How do the records below read from their first line through the line containing "replace (B *"? Write those lines out exactly.

[Working data Boundary: Start]

(** Flattening a [B, C, w] tensor and viewing it as [B, C, -1] gives it
    back. *)
Lemma view3_flatten {A : Type} (B C w : nat) (X : list (list (list A))) :
  (0 < B)%nat -> (0 < C)%nat -> length X = B ->
  Forall (fun U => length U = C /\ Forall (fun r => length r = w) U) X ->
  view3 B C (concat (map (@concat A) X)) = Ok X.
Proof.
  intros HB HC HX Hshape.
  assert (HrowsC : Forall (fun U => length U = C) X)
    by (eapply Forall_impl; [|exact Hshape]; simpl; tauto).
  assert (Hroww : Forall (fun r => length r = w) (concat X)).
  { apply Forall_concat. eapply Forall_impl; [|exact Hshape]. simpl; tauto. }
  assert (Hn : length (concat X) = (B * C)%nat)
    by (rewrite (concat_length_uniform C) by exact HrowsC; now rewrite HX).
  unfold view3. rewrite concat_map_concat.
  rewrite (concat_length_uniform w) by exact Hroww. rewrite Hn.
  destruct (Nat.eqb_spec (B * C) 0) as [H0|H0]; [nia|].
  replace (B * C * w)%nat with (w * (B * C))%nat by lia.
  rewrite Nat.Div0.mod_mul, Nat.eqb_refl, Nat.div_mul by exact H0.
  rewrite <- Hn at 1. rewrite chunks_concat by exact Hroww.
  rewrite <- HX. now rewrite chunks_concat.
Qed.

Lemma map2_repeat_r {A B C : Type} (f : A -> B -> C) (l : list A) (y : B) :
  map2 f l (repeat y (length l)) = map (fun x => f x y) l.
Proof.
  unfold map2. induction l as [|x l IH]; simpl; [reflexivity|]. now rewrite IH.
Qed.

Lemma masked_select_rows {A : Type} (t : list (list (list A)))
    (mask : list (list (list bool))) :
  masked_select t mask
  = concat (map (@concat A) (map2 (fun U M => map2 select_row U M) t mask)).
Proof. unfold masked_select, map2. now rewrite map_map. Qed.

(** The remaining mask as a list: one cleared block per utterance. *)
Lemma remaining_mask_blocks (B C T : nat) (idx : list nat) (seg : nat) :
  length idx = B -> Forall (fun s => (s + seg <= T)%nat) idx ->
  remaining_mask B C T (map Z.of_nat idx) (Z.of_nat seg)
  = Ok (map (fun s => repeat (repeat true s ++ repeat false seg
                                ++ repeat true (T - s - seg)) C) idx).
Proof.
  intros HB Hidx. unfold remaining_mask.
  destruct (remaining_mask_loop (map Z.of_nat idx) (Z.of_nat seg) B 0
              (repeat (repeat (repeat true T) C) B)) as [mask [Hf [Hl Hb]]];
    [rewrite length_map; lia|].
  rewrite Hf. f_equal. apply nth_error_ext. intros b. rewrite Hb.
  rewrite nth_error_map. rewrite repeat_length in Hl.
  destruct (Nat.lt_ge_cases b B) as [Hlt|Hge].
  - rewrite (nth_error_repeat_lt _ _ _ Hlt).
    replace ((0 <=? b)%nat && (b <? 0 + B)%nat) with true
      by (symmetry; apply andb_true_iff; split;
          [apply Nat.leb_le|apply Nat.ltb_lt]; lia).
    destruct (nth_error idx b) as [s|] eqn:Es;
      [|apply nth_error_None in Es; lia].
    simpl. f_equal. unfold cleared. rewrite map_repeat. f_equal.
    rewrite (nth_error_nth (map Z.of_nat idx) b 0 (x := Z.of_nat s))
      by (now rewrite nth_error_map, Es).
    apply cleared_mask_row.
    rewrite Forall_forall in Hidx. apply Hidx. eapply nth_error_In; eauto.
  - replace ((0 <=? b)%nat && (b <? 0 + B)%nat) with false
      by (symmetry; apply andb_false_iff; right; apply Nat.ltb_ge; lia).
    replace (nth_error idx b) with (@None nat)
      by (symmetry; apply nth_error_None; lia).
    simpl. apply nth_error_None. rewrite repeat_length. lia.
Qed.

Lemma map2_map_r {A B B' C : Type} (f : A -> B' -> C) (g : B -> B') (l : list A) (l' : list B) :
  map2 f l (map g l') = map2 (fun a b => f a (g b)) l l'.
Proof.
  unfold map2. revert l'. induction l as [|a l IH]; intros [|b l']; simpl; auto.
  now rewrite IH.
Qed.

Lemma map2_ext_in {A B C : Type} (f g : A -> B -> C) (l : list A) (l' : list B) :
  (forall a b, In (a, b) (combine l l') -> f a b = g a b) ->
  map2 f l l' = map2 g l l'.
Proof.
  intros H. unfold map2. apply map_ext_in. intros [a b] Hin. now apply H.
Qed.

Lemma cut_segment_length {A : Type} (s seg : nat) (row : list A) :
  (s + seg <= length row)%nat ->
  length (cut_segment s seg row) = (length row - seg)%nat.
Proof.
  intros H. unfold cut_segment.
  rewrite length_app, length_firstn, length_skipn. lia.
Qed.

(** X1.  With the remaining mask of [forward], the selection
    [t.masked_select(remaining_mask).view(B, C, -1)] succeeds and gives, for
    every utterance and channel, the row without the frames of that
    utterance's prompt segment, in order; every row has [T - seg] frames.
    It needs every segment to lie inside the latent sequence. *)
Theorem select_remaining_cuts_segments {A : Type}
    (B C T seg : nat) (t : list (list (list A))) (segment_indices : list nat) :
  (0 < B)%nat -> (0 < C)%nat -> length t = B ->
  Forall (fun U => length U = C /\ Forall (fun row => length row = T) U) t ->
  length segment_indices = B ->
  Forall (fun s => (s + seg <= T)%nat) segment_indices ->
  exists mask,
    remaining_mask B C T (map Z.of_nat segment_indices) (Z.of_nat seg) = Ok mask /\
    select_remaining t mask
      = Ok (map2 (fun U s => map (cut_segment s seg) U) t segment_indices) /\
    Forall (fun U => length U = C /\
                     Forall (fun row => length row = (T - seg)%nat) U)
           (map2 (fun U s => map (cut_segment s seg) U) t segment_indices).
Proof.
  intros HB HC Ht Hshape Hidx Hseg.
  eexists. split; [now apply remaining_mask_blocks|].
  assert (Hcut : Forall (fun U => length U = C /\
                     Forall (fun row => length row = (T - seg)%nat) U)
           (map2 (fun U s => map (cut_segment s seg) U) t segment_indices)).
  { apply Forall_forall. intros U' HU'. unfold map2 in HU'.
    apply in_map_iff in HU'. destruct HU' as [[U s] [<- Hin]]. simpl.
    pose proof (in_combine_l _ _ _ _ Hin) as HU.
    pose proof (in_combine_r _ _ _ _ Hin) as Hs.
    rewrite Forall_forall in Hshape, Hseg.
    destruct (Hshape U HU) as [HUC Hrows]. specialize (Hseg s Hs).
    split; [now rewrite length_map|].
    apply Forall_forall. intros row Hrow. apply in_map_iff in Hrow.
    destruct Hrow as [r [<- Hr]]. rewrite Forall_forall in Hrows.
    rewrite cut_segment_length; rewrite (Hrows r Hr); lia. }
  split; [|exact Hcut].
  unfold select_remaining. rewrite masked_select_rows, map2_map_r.
  rewrite (map2_ext_in _ (fun U s => map (cut_segment s seg) U)).
  - destruct t as [|U0 t']; [simpl in Ht; lia|].
    assert (HU0 : length U0 = C).
    { rewrite Forall_forall in Hshape. apply (Hshape U0). now left. }
    cbn [hd]. rewrite HU0, Ht.
    apply (view3_flatten B C (T - seg)); try assumption.
    rewrite map2_length. lia.
  - intros U s Hin.
    pose proof (in_combine_l _ _ _ _ Hin) as HU.
    pose proof (in_combine_r _ _ _ _ Hin) as Hs.
    rewrite Forall_forall in Hshape, Hseg.
    destruct (Hshape U HU) as [HUC Hrows]. specialize (Hseg s Hs).
    rewrite <- HUC, map2_repeat_r. apply map_ext_in. intros row Hrow.
    rewrite Forall_forall in Hrows. rewrite <- (Hrows row Hrow).
    apply select_row_cut. rewrite (Hrows row Hrow). lia.
Qed.

Lemma select_remaining_cuts_segments_witness :
  exists mask,
    remaining_mask 2 1 4 (map Z.of_nat [1; 0]%nat) (Z.of_nat 2) = Ok mask /\
    select_remaining [[[10; 11; 12; 13]]; [[20; 21; 22; 23]]] mask
      = Ok [[[10; 13]]; [[22; 23]]].
Proof.
  destruct (select_remaining_cuts_segments 2 1 4 2
              [[[10; 11; 12; 13]]; [[20; 21; 22; 23]]] [1; 0]%nat
              ltac:(lia) ltac:(lia) eq_refl
              ltac:(repeat constructor) eq_refl
              ltac:(repeat constructor))
    as [mask [Hm [Hs _]]].
  exists mask. split; [exact Hm|exact Hs].
Defined.

(** ** Expansion with a hard alignment *)

Import Expansion.

Section ExpandHard.

Context {V : Type}.
Variables (vzero vone : V) (vadd vmul : V -> V -> V).

Hypothesis add_0_l : forall x, vadd vzero x = x.
Hypothesis add_0_r : forall x, vadd x vzero = x.
Hypothesis mul_0_l : forall x, vmul vzero x = vzero.
Hypothesis mul_1_l : forall x, vmul vone x = x.

Lemma vsum_indicator (k : nat) (erow : list V) :
  forall a,
    vsum vzero vadd
      (map2 (fun m e => vmul (if Nat.eqb k m then vone else vzero) e)
            (seq a (length erow)) erow)
    = if (a <=? k)%nat then nth (k - a) erow vzero else vzero.
Proof.
  induction erow as [|e erow IH]; intros a.
  - simpl. destruct (a <=? k)%nat; [now destruct (k - a)%nat|reflexivity].
  - cbn [length seq]. unfold map2 in *. cbn [combine map vsum fold_right fst snd].
    fold (vsum vzero vadd
            (map (fun ab => vmul (if Nat.eqb k (fst ab) then vone else vzero) (snd ab))
                 (combine (seq (S a) (length erow)) erow))).
    rewrite IH.
    destruct (Nat.eqb_spec k a) as [->|Hne].
    + rewrite mul_1_l.
      replace ((S a <=? a)%nat) with false by (symmetry; apply Nat.leb_gt; lia).
      rewrite add_0_r, Nat.leb_refl, Nat.sub_diag. reflexivity.
    + rewrite mul_0_l, add_0_l.
      destruct (Nat.leb_spec (S a) k), (Nat.leb_spec a k); try lia; [|reflexivity].
      replace (k - a)%nat with (S (k - S a)) by lia. reflexivity.
Qed.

[Working data Boundary: End]

Response box
(** Flattening a [B, C, w] tensor and viewing it as [B, C, -1] gives it
    back. *)
Lemma view3_flatten {A : Type} (B C w : nat) (X : list (list (list A))) :
  (0 < B)%nat -> (0 < C)%nat -> length X = B ->
  Forall (fun U => length U = C /\ Forall (fun r => length r = w) U) X ->
  view3 B C (concat (map (@concat A) X)) = Ok X.
Proof.
  intros HB HC HX Hshape.
  assert (HrowsC : Forall (fun U => length U = C) X)
    by (eapply Forall_impl; [|exact Hshape]; simpl; tauto).
  assert (Hroww : Forall (fun r => length r = w) (concat X)).
  { apply Forall_concat. eapply Forall_impl; [|exact Hshape]. simpl; tauto. }
  assert (Hn : length (concat X) = (B * C)%nat)
    by (rewrite (concat_length_uniform C) by exact HrowsC; now rewrite HX).
  unfold view3. rewrite concat_map_concat.
  rewrite (concat_length_uniform w) by exact Hroww. rewrite Hn.
  destruct (Nat.eqb_spec (B * C) 0) as [H0|H0]; [nia|].
  replace (B * C * w)%nat with (w * (B * C))%nat by lia.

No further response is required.